**DATA IN THIS EXERCISE**:

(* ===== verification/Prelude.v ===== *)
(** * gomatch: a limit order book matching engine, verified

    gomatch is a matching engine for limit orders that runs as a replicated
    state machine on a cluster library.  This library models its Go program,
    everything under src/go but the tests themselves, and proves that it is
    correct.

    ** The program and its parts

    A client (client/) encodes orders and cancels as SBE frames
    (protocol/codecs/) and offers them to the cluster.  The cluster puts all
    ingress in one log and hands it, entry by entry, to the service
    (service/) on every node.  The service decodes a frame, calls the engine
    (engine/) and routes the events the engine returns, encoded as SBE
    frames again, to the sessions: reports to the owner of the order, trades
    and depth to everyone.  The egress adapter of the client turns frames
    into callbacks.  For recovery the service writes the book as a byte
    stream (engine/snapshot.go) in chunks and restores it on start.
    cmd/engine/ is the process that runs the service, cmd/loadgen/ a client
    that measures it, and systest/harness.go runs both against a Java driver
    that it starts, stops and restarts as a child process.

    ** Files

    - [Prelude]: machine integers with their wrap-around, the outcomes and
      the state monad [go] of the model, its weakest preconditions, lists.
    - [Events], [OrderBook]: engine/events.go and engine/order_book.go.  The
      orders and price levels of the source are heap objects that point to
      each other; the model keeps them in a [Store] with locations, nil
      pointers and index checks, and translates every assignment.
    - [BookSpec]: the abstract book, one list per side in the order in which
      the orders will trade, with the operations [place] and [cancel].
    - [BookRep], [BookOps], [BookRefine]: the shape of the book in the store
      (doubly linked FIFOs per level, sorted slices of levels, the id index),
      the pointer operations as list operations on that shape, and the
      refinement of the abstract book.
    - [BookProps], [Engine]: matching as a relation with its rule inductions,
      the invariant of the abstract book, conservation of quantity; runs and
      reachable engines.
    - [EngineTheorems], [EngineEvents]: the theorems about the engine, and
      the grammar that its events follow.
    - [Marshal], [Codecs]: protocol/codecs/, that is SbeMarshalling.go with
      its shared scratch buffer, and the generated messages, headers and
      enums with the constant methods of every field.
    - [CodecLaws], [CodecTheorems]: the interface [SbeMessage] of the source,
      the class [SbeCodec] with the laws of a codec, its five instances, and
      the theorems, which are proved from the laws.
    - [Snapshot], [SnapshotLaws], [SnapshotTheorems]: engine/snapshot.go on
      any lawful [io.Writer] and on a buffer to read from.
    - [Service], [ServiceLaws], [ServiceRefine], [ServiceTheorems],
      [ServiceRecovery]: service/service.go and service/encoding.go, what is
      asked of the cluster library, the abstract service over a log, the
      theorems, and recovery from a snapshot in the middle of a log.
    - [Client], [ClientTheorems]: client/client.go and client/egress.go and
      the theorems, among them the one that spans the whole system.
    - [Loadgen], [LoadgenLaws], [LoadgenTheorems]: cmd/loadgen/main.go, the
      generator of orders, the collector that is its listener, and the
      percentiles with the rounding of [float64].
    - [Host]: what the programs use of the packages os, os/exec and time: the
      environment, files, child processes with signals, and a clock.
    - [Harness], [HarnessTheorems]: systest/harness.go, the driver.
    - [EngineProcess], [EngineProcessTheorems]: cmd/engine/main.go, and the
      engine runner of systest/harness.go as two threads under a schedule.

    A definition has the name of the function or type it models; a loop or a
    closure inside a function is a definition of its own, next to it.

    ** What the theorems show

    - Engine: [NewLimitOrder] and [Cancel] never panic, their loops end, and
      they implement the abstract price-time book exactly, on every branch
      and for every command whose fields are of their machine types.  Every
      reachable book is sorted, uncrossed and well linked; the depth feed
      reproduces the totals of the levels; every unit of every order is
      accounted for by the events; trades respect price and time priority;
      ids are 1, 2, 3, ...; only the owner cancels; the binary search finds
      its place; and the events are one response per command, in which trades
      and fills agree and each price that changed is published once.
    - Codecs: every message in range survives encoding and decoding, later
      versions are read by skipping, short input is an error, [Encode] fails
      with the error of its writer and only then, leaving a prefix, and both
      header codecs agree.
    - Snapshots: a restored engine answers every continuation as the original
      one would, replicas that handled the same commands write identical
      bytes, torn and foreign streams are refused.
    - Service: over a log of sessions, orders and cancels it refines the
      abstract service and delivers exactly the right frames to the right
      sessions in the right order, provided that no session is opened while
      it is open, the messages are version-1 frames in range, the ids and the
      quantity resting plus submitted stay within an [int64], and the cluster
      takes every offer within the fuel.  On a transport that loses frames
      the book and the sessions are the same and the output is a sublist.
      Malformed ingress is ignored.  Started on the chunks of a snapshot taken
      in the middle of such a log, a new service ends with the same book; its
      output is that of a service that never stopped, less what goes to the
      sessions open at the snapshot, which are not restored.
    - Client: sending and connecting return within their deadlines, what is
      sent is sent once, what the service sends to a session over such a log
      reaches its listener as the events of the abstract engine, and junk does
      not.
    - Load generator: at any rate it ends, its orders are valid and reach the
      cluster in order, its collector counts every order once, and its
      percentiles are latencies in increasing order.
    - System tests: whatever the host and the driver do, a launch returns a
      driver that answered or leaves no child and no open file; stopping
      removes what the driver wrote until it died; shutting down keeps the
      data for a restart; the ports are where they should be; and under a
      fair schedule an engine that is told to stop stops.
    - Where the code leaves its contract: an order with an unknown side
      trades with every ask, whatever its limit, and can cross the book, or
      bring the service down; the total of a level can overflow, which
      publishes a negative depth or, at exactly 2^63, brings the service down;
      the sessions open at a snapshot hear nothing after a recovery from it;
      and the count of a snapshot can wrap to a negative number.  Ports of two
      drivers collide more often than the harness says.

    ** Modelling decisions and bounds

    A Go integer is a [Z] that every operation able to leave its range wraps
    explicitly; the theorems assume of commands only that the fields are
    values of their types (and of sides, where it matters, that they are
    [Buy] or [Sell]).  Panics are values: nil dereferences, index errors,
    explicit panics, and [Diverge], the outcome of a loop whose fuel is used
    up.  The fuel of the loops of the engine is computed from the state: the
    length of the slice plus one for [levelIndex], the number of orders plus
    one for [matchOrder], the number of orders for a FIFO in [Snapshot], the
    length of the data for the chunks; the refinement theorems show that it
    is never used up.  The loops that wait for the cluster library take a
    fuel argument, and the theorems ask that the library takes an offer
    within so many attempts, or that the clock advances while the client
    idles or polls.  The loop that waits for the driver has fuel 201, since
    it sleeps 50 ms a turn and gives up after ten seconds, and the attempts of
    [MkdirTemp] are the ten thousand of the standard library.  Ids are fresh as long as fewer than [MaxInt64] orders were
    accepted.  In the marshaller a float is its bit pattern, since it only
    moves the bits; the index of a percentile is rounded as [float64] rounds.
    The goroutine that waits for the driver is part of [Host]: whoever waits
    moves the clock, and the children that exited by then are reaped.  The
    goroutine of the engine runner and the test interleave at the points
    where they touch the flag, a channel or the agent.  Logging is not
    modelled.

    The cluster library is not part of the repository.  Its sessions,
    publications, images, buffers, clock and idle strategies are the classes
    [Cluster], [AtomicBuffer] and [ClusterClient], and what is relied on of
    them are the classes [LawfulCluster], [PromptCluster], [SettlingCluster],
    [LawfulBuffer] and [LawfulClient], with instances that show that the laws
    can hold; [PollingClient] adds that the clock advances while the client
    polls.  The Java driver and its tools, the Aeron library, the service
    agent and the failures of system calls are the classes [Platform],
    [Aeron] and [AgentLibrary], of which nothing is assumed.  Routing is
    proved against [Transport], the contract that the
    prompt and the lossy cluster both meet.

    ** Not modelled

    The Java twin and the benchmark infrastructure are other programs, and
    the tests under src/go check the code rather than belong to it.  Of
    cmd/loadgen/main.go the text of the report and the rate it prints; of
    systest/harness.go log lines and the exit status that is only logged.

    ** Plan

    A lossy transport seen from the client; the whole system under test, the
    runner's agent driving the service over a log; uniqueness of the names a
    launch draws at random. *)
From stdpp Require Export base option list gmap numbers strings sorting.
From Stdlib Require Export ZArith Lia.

**WORK TO BE COMPLETED**:
Extract exactly the leading lines of the data, stopping at and including the line with "and its parts".

**SOLUTION TO THIS EXERCISE**:
(* ===== verification/Prelude.v ===== *)
(** * gomatch: a limit order book matching engine, verified

    gomatch is a matching engine for limit orders that runs as a replicated
    state machine on a cluster library.  This library models its Go program,
    everything under src/go but the tests themselves, and proves that it is
    correct.

    ** The program and its parts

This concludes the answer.